(Dataset entries)
(* ===== verification/MetadataCache.v ===== *)
(** * The metadata cache ([metadatacache.go])

    A bounded map from a queue's type and name to its physical table name, with a
    time to live.  The Go clock is an argument of each operation.  A Go map is
    iterated in an unspecified order; the order only decides which of several
    equally old entries an eviction drops. *)

From S2P Require Import Prelude Types.
From Stdlib Require Import ZArith Lia.
Local Open Scope Z_scope.

Definition metadataCacheTTL : Duration := 1 * minute.
Definition metadataCacheMaxEntries : nat := Z.to_nat 4096.

Record cachedQueueMeta := mkCachedQueueMeta {
  tableName : string;
  storedAt : Z
}.

Abbreviation metadataCache := (gmap string cachedQueueMeta) (only parsing).

Definition newMetadataCache : metadataCache := ∅.

Definition cache_key (queueType queueName : string) : string :=
  (queueType +:+ "/" +:+ queueName)%string.

(** [now.Sub(item.storedAt) > metadataCacheTTL] *)
Definition cache_expired (now : Z) (item : cachedQueueMeta) : bool :=
  metadataCacheTTL <? now - storedAt item.

Definition cache_get (now : Z) (queueType queueName : string) (mc : metadataCache) :
    option string * metadataCache :=
  let key := cache_key queueType queueName in
  match mc !! key with
  | None => (None, mc)
  | Some item =>
      if cache_expired now item then (None, delete key mc)
      else (Some (tableName item), mc)
  end.

Definition cache_sweep (now : Z) (mc : metadataCache) : metadataCache :=
  filter (fun kv => cache_expired now kv.2 = false) mc.

(** The scan for the oldest-stored entry: the first one not preceded by an older. *)
Definition oldest (l : list (string * cachedQueueMeta)) : option (string * Z) :=
  foldl (fun acc kv =>
    match acc with
    | None => Some (kv.1, storedAt kv.2)
    | Some (k, at_) => if storedAt kv.2 <? at_ then Some (kv.1, storedAt kv.2) else acc
    end) None l.

Definition evictLocked (now : Z) (mc : metadataCache) : metadataCache :=
  let mc' := cache_sweep now mc in
  if (size mc' <? size mc)%nat then mc'
  else
    match oldest (map_to_list mc') with
    | Some (k, _) => delete k mc'
    | None => mc'
    end.

Definition cache_set (now : Z) (queueType queueName table : string) (mc : metadataCache) :
    metadataCache :=
  let key := cache_key queueType queueName in
  let mc' :=
    match mc !! key with
    | None => if (metadataCacheMaxEntries <=? size mc)%nat then evictLocked now mc else mc
    | Some _ => mc
    end in
  <[key := mkCachedQueueMeta table now]> mc'.

Definition cache_invalidate (queueType queueName : string) (mc : metadataCache) : metadataCache :=
  delete (cache_key queueType queueName) mc.

(** ** Histories *)

Inductive cacheOp :=
| OpGet (queueType queueName : string)
| OpSet (queueType queueName table : string)
| OpInvalidate (queueType queueName : string)
| OpSweep.

Definition cache_op (now : Z) (op : cacheOp) (mc : metadataCache) : metadataCache :=
  match op with
  | OpGet t n => (cache_get now t n mc).2
  | OpSet t n tab => cache_set now t n tab mc
  | OpInvalidate t n => cache_invalidate t n mc
  | OpSweep => cache_sweep now mc
  end.

Definition cache_run (h : list (Z * cacheOp)) (mc : metadataCache) : metadataCache :=
  foldl (fun mc x => cache_op x.1 x.2 mc) mc h.

(** The specification: an unbounded map that remembers, for every key, the last
    [set] that no [invalidate] undid. *)
Definition spec_op (now : Z) (op : cacheOp) (m : metadataCache) : metadataCache :=
  match op with
  | OpGet _ _ | OpSweep => m
  | OpSet t n tab => <[cache_key t n := mkCachedQueueMeta tab now]> m
  | OpInvalidate t n => delete (cache_key t n) m
  end.

Definition spec_run (h : list (Z * cacheOp)) (m : metadataCache) : metadataCache :=
  foldl (fun m x => spec_op x.1 x.2 m) m h.

(** ** Lemmas *)

Lemma cache_sweep_subseteq now mc : cache_sweep now mc ⊆ mc.
Proof. apply map_filter_subseteq. Qed.

Lemma lookup_cache_sweep now mc k item :
  cache_sweep now mc !! k = Some item <-> mc !! k = Some item /\ cache_expired now item = false.
Proof. apply map_lookup_filter_Some. Qed.

Lemma cache_sweep_id now mc :
  (size mc <= size (cache_sweep now mc))%nat -> cache_sweep now mc = mc.
Proof.
  intros H. apply map_eq. intros k. pose proof (cache_sweep_subseteq now mc) as Hs.
  destruct (mc !! k) as [item|] eqn:Hk; [|eapply lookup_weaken_None; done].
  destruct (cache_expired now item) eqn:He; [|by apply lookup_cache_sweep].
  exfalso. assert (cache_sweep now mc ⊂ mc) as Hlt%map_subset_size.
  { split; [done|]. intros Hsup. eapply lookup_weaken in Hk; [|exact Hsup].
    apply lookup_cache_sweep in Hk as [_ ?]. congruence. }
  lia.
Qed.

(** The oldest entry is an entry of the list, and no entry is older. *)
Lemma oldest_spec l :
  match oldest l with
  | None => l = []
  | Some (k, at_) => (exists item, (k, item) ∈ l /\ storedAt item = at_) /\
      forall k' item', (k', item') ∈ l -> at_ <= storedAt item'
  end.
Proof.
  induction l as [|[k item] l IH] using rev_ind; [done|].
  unfold oldest in *. rewrite foldl_app. cbn.
  destruct (foldl _ None l) as [[k0 at0]|].
  - destruct IH as [(i0 & Hin & Hat) Hmin]. destruct (Z.ltb_spec (storedAt item) at0); split.
    + exists item. split; [apply elem_of_app; right; by left|done].
    + intros k' i'. rewrite elem_of_app, list_elem_of_singleton.
      intros [?%Hmin|[= -> ->]]; lia.
    + exists i0. split; [apply elem_of_app; by left|done].
    + intros k' i'. rewrite elem_of_app, list_elem_of_singleton.
      intros [?%Hmin|[= -> ->]]; lia.
  - subst l. cbn [app]. split.
    + exists item. split; [by left|done].
    + intros k' i'. rewrite list_elem_of_singleton. intros [= -> ->]. lia.
Qed.

Lemma evictLocked_subseteq now mc : evictLocked now mc ⊆ mc.
Proof.
  unfold evictLocked. pose proof (cache_sweep_subseteq now mc).
  destruct (_ <? _)%nat; [done|]. destruct (oldest _) as [[k at_]|]; [|done].
  etrans; [apply delete_subseteq|done].
Qed.

(** Eviction frees room, and drops a live entry only if no entry has expired, and
    then an oldest one. *)
Lemma evictLocked_spec now mc :
  (0 < size mc)%nat ->
  (size (evictLocked now mc) < size mc)%nat /\
  (evictLocked now mc = cache_sweep now mc \/
   exists k item, mc !! k = Some item /\ evictLocked now mc = delete k mc /\
     cache_sweep now mc = mc /\
     forall k' item', mc !! k' = Some item' -> storedAt item <= storedAt item').
Proof.
  intros H0. unfold evictLocked.
  destruct (Nat.ltb_spec (size (cache_sweep now mc)) (size mc)) as [|Hge]; [by split; [|left]|].
  rewrite (cache_sweep_id now mc) by done.
  pose proof (oldest_spec (map_to_list mc)) as Ho.
  destruct (oldest (map_to_list mc)) as [[k at_]|].
  - destruct Ho as [(item & Hin%elem_of_map_to_list & <-) Hmin]. split.
    + rewrite map_size_delete_Some by eauto. lia.
    + right. exists k, item. split_and!; [done..|].
      intros k' i' Hk'. eapply Hmin. by apply elem_of_map_to_list.
  - apply (f_equal length) in Ho. rewrite length_map_to_list in Ho. cbn in Ho. lia.
Qed.

Lemma cache_set_size now t n tab mc :
  (size mc <= metadataCacheMaxEntries)%nat ->
  (size (cache_set now t n tab mc) <= metadataCacheMaxEntries)%nat.
Proof.
  intros Hs. unfold cache_set. set (key := cache_key t n).
  destruct (mc !! key) as [it|] eqn:Hk.
  { rewrite map_size_insert_Some by eauto. done. }
  assert (0 < metadataCacheMaxEntries)%nat by (unfold metadataCacheMaxEntries; lia).
  destruct (Nat.leb_spec metadataCacheMaxEntries (size mc)).
  - destruct (evictLocked_spec now mc) as [Hlt _]; [lia|].
    rewrite map_size_insert. case_match; unfold id; lia.
  - rewrite map_size_insert_None by done. lia.
Qed.

Lemma cache_op_size now op mc :
  (size mc <= metadataCacheMaxEntries)%nat ->
  (size (cache_op now op mc) <= metadataCacheMaxEntries)%nat.
Proof.
  intros Hs. destruct op as [t n|t n tab|t n|]; cbn.
  - unfold cache_get. repeat case_match; cbn; [|done..].
    etrans; [apply map_subseteq_size, delete_subseteq|done].
  - by apply cache_set_size.
  - etrans; [apply map_subseteq_size, delete_subseteq|done].
  - etrans; [apply map_subseteq_size, cache_sweep_subseteq|done].
Qed.

Lemma cache_set_subseteq now t n tab mc m :
  mc ⊆ m ->
  cache_set now t n tab mc ⊆ <[cache_key t n := mkCachedQueueMeta tab now]> m.
Proof.
  intros Hs. unfold cache_set. apply insert_mono.
  destruct (mc !! cache_key t n); [done|]. destruct (_ <=? _)%nat; [|done].
  etrans; [apply evictLocked_subseteq|done].
Qed.

(** Every operation keeps the cache a part of the specification's map. *)
Lemma cache_op_refines now op mc m : mc ⊆ m -> cache_op now op mc ⊆ spec_op now op m.
Proof.
  intros Hs. destruct op as [t n|t n tab|t n|]; cbn.
  - unfold cache_get. repeat case_match; cbn; [|done..].
    etrans; [apply delete_subseteq|done].
  - by apply cache_set_subseteq.
  - by apply delete_mono.
  - etrans; [apply cache_sweep_subseteq|done].
Qed.

Lemma cache_run_refines h mc m :
  mc ⊆ m -> (size mc <= metadataCacheMaxEntries)%nat ->
  cache_run h mc ⊆ spec_run h m /\ (size (cache_run h mc) <= metadataCacheMaxEntries)%nat.
Proof.
  revert mc m. induction h as [|[now op] h IH]; intros mc m Hs Hn; [done|].
  cbn. apply IH; [by apply cache_op_refines|by apply cache_op_size].
Qed.

Lemma cache_get_hit now t n mc x :
  (cache_get now t n mc).1 = Some x <->
  exists item, mc !! cache_key t n = Some item /\ tableName item = x /\
    now - storedAt item <= metadataCacheTTL.
Proof.
  unfold cache_get, cache_expired. destruct (mc !! cache_key t n) as [item|]; cbn; [|naive_solver].
  destruct (Z.ltb_spec metadataCacheTTL (now - storedAt item)); cbn; split.
  - done.
  - intros (it & [= <-] & _ & ?). lia.
  - intros [= <-]. exists item. split_and!; [done..|lia].
  - intros (it & [= <-] & <- & _). done.
Qed.

Lemma cache_set_get now now' t n tab mc :
  now' - now <= metadataCacheTTL -> (cache_get now' t n (cache_set now t n tab mc)).1 = Some tab.
Proof.
  intros H. apply cache_get_hit. exists (mkCachedQueueMeta tab now).
  unfold cache_set. by rewrite lookup_insert_eq.
Qed.

(** ** Properties *)

(** Over any history of gets, sets, invalidations and sweeps from the empty
    cache, the cache refines an unbounded map of the last [set] per queue: it
    never holds more than 4096 entries, and a hit returns the table name of the
    last [set] of that queue, not invalidated since and at most one minute old. *)
Theorem metadata_cache_refines (h : list (Z * cacheOp)) :
  (size (cache_run h newMetadataCache) <= metadataCacheMaxEntries)%nat /\
  forall now t n x,
    (cache_get now t n (cache_run h newMetadataCache)).1 = Some x ->
    exists item, spec_run h ∅ !! cache_key t n = Some item /\ tableName item = x /\
      now - storedAt item <= metadataCacheTTL.
Proof.
  destruct (cache_run_refines h ∅ ∅) as [Hsub Hsz]; [done|vm_compute; lia|].
  split; [done|]. intros now t n x (item & Hi & ? & ?)%cache_get_hit.
  exists item. split; [by eapply lookup_weaken|done].
Qed.

Lemma metadata_cache_refines_witness :
  let h := [(0, OpSet "channel" "a" "t1"); (5, OpSet "channel" "a" "t2")] in
  (cache_get 7 "channel" "a" (cache_run h newMetadataCache)).1 = Some "t2"%string /\
  exists item, spec_run h ∅ !! cache_key "channel" "a" = Some item /\ tableName item = "t2" /\
      7 - storedAt item <= metadataCacheTTL.
Proof.
  intros h. split; [vm_compute; reflexivity|].
  apply (proj2 (metadata_cache_refines h)). vm_compute. reflexivity.
Defined.
(* ===== verification/Channel.v ===== *)
(** * Point-to-point channels ([channel.go])

    Consuming, acknowledging, extending, retrying and dead-lettering the messages
    of a channel.  The statements of a transaction body work on the channel's own
    tables ([channelTables]); the methods of [Queue] select them by table name. *)

From S2P Require Import Prelude Types Tx Backoff Utf8 MetadataCache World Config Queries.
From Stdlib Require Import ZArith Lia.
Local Open Scope Z_scope.

Definition minVisibilityTimeout : Duration := 1 * millisecond.
Definition maxVisibilityTimeout : Duration := 24 * hour.
Definition maxConsumeReclaimDefers : nat := 64.

Definition validateVisibilityTimeout (d : Duration) : result unit :=
  if (d <? minVisibilityTimeout) || (maxVisibilityTimeout <? d)
  then Err ErrInvalidVisibilityTimeout else Ok tt.

Definition errReasonVisibilityTimeout : bytes :=
  String.list_byte_of_string "exceeded max retries: not acknowledged before visibility timeout".

(** ** Row updates *)

Definition claim_row (retryCount : Z) (claim : uuid) (deadline : timestamp) (r : channelRow) :
    channelRow :=
  mkChannelRow (c_payload r) (c_created_at r) MessageStatusProcessing retryCount (c_max_retries r)
    (Some deadline) (c_available_at r) (Some claim) (c_processed_at r) (c_error_message r)
    (c_metadata r).

Definition complete_row (now : timestamp) (r : channelRow) : channelRow :=
  mkChannelRow (c_payload r) (c_created_at r) MessageStatusCompleted (c_retry_count r)
    (c_max_retries r) (c_visibility_timeout r) (c_available_at r) (c_claim_id r) (Some now)
    (c_error_message r) (c_metadata r).

Definition extend_row (deadline : timestamp) (r : channelRow) : channelRow :=
  mkChannelRow (c_payload r) (c_created_at r) (c_status r) (c_retry_count r) (c_max_retries r)
    (Some deadline) (c_available_at r) (c_claim_id r) (c_processed_at r) (c_error_message r)
    (c_metadata r).
(* ===== verification/Publish.v ===== *)
(** * Publishing ([publish.go], and the publishing half of [batch.go])

    Publishing one message or a batch to a channel or a topic: size and metadata
    limits, message ids, duplicate detection, the fan-out to subscribers and the
    notification that wakes consumers on commit. *)

From S2P Require Import Prelude Types Tx Utf8 MetadataCache World Config Queries.
From Stdlib Require Import ZArith Lia.
Local Open Scope Z_scope.

(** ** Marshalled size of metadata *)

(** The length of a string inside [json.Marshal]'s output: HTML-unsafe characters,
    most control characters, U+2028, U+2029 and invalid bytes become six-byte
    escapes, the short escapes two bytes. *)
Definition escape_width (b : Byte.byte) : Z :=
  let v := byte_val b in
  if (v =? 34) || (v =? 92) then 2
  else if (v =? 8) || (v =? 9) || (v =? 10) || (v =? 12) || (v =? 13) then 2
  else if v <? 32 then 6
  else if (v =? 60) || (v =? 62) || (v =? 38) then 6
  else 1.

Definition is_line_separator (s : bytes) : bool :=
  match s with
  | Byte.xe2 :: Byte.x80 :: b :: _ => (byte_val b =? 0xA8) || (byte_val b =? 0xA9)
  | _ => false
  end.

Fixpoint json_string_size (fuel : nat) (s : bytes) : Z :=
  match s, fuel with
  | [], _ => 0
  | _, O => 0
  | b :: s1, Datatypes.S fuel =>
      match rune_width s with
      | O => 6 + json_string_size fuel s1
      | 1%nat => escape_width b + json_string_size fuel s1
      | w => (if is_line_separator s then 6 else Z.of_nat w) + json_string_size fuel (drop w s)
      end
  end.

### Your task
The answer is the run of lines above from the line containing "Some _ => mc" through the line containing "destruct (mc !! k)", copied exactly and alone.

### Task response
    | Some _ => mc
    end in
  <[key := mkCachedQueueMeta table now]> mc'.

Definition cache_invalidate (queueType queueName : string) (mc : metadataCache) : metadataCache :=
  delete (cache_key queueType queueName) mc.

(** ** Histories *)

Inductive cacheOp :=
| OpGet (queueType queueName : string)
| OpSet (queueType queueName table : string)
| OpInvalidate (queueType queueName : string)
| OpSweep.

Definition cache_op (now : Z) (op : cacheOp) (mc : metadataCache) : metadataCache :=
  match op with
  | OpGet t n => (cache_get now t n mc).2
  | OpSet t n tab => cache_set now t n tab mc
  | OpInvalidate t n => cache_invalidate t n mc
  | OpSweep => cache_sweep now mc
  end.

Definition cache_run (h : list (Z * cacheOp)) (mc : metadataCache) : metadataCache :=
  foldl (fun mc x => cache_op x.1 x.2 mc) mc h.

(** The specification: an unbounded map that remembers, for every key, the last
    [set] that no [invalidate] undid. *)
Definition spec_op (now : Z) (op : cacheOp) (m : metadataCache) : metadataCache :=
  match op with
  | OpGet _ _ | OpSweep => m
  | OpSet t n tab => <[cache_key t n := mkCachedQueueMeta tab now]> m
  | OpInvalidate t n => delete (cache_key t n) m
  end.

Definition spec_run (h : list (Z * cacheOp)) (m : metadataCache) : metadataCache :=
  foldl (fun m x => spec_op x.1 x.2 m) m h.

(** ** Lemmas *)

Lemma cache_sweep_subseteq now mc : cache_sweep now mc ⊆ mc.
Proof. apply map_filter_subseteq. Qed.

Lemma lookup_cache_sweep now mc k item :
  cache_sweep now mc !! k = Some item <-> mc !! k = Some item /\ cache_expired now item = false.
Proof. apply map_lookup_filter_Some. Qed.

Lemma cache_sweep_id now mc :
  (size mc <= size (cache_sweep now mc))%nat -> cache_sweep now mc = mc.
Proof.
  intros H. apply map_eq. intros k. pose proof (cache_sweep_subseteq now mc) as Hs.
  destruct (mc !! k) as [item|] eqn:Hk; [|eapply lookup_weaken_None; done].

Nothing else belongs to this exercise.